Activity ::
Set down, exactly as written, every line from the top of the records below to the line containing "after_subscriptions calls w", both ends included, and no others.

The data ::
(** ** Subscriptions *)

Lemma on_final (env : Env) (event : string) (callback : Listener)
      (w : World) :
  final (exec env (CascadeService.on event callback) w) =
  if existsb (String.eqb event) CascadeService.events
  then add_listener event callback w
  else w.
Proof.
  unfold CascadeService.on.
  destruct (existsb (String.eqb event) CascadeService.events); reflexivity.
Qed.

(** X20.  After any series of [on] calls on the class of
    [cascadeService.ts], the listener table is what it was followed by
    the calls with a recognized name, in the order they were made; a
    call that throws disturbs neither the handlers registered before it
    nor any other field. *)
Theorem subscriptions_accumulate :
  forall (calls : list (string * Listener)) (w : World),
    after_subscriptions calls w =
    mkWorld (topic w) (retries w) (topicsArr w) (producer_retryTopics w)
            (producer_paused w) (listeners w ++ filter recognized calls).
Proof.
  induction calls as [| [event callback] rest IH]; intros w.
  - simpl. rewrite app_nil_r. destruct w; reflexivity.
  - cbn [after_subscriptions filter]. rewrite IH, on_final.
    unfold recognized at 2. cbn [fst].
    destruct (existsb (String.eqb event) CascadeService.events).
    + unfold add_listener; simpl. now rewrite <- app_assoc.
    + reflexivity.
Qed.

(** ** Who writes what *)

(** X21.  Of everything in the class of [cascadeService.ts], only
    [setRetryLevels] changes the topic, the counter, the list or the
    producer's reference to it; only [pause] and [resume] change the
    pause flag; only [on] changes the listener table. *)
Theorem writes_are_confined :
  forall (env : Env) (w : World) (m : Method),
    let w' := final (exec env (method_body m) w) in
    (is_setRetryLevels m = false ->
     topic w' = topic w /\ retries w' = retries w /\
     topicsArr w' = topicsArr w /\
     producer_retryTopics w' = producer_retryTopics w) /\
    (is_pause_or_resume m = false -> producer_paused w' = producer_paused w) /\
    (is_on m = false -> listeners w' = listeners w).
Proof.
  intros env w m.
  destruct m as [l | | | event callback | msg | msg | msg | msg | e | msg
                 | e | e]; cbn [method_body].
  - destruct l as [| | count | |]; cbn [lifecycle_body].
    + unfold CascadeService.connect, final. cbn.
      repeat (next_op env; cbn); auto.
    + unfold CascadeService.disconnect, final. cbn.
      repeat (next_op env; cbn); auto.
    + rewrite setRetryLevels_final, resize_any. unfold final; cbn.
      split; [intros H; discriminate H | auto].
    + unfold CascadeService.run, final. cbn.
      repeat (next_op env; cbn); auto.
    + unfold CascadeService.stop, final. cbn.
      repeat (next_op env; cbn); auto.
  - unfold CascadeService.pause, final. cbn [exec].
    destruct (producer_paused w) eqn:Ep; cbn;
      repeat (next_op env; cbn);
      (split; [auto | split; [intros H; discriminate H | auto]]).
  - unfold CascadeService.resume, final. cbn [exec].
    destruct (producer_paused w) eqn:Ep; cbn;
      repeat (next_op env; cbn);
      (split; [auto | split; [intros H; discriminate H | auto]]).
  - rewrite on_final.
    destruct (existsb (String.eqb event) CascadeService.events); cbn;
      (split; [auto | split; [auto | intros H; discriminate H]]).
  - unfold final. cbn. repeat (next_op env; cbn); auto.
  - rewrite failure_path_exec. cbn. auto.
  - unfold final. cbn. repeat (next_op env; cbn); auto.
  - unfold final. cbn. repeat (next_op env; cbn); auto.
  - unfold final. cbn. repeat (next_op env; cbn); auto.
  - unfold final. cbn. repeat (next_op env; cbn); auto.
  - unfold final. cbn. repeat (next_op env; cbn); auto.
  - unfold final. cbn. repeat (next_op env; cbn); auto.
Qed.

Result for this task ::
(** ** Subscriptions *)

Lemma on_final (env : Env) (event : string) (callback : Listener)
      (w : World) :
  final (exec env (CascadeService.on event callback) w) =
  if existsb (String.eqb event) CascadeService.events
  then add_listener event callback w
  else w.
Proof.
  unfold CascadeService.on.
  destruct (existsb (String.eqb event) CascadeService.events); reflexivity.
Qed.

(** X20.  After any series of [on] calls on the class of
    [cascadeService.ts], the listener table is what it was followed by
    the calls with a recognized name, in the order they were made; a
    call that throws disturbs neither the handlers registered before it
    nor any other field. *)
Theorem subscriptions_accumulate :
  forall (calls : list (string * Listener)) (w : World),
    after_subscriptions calls w =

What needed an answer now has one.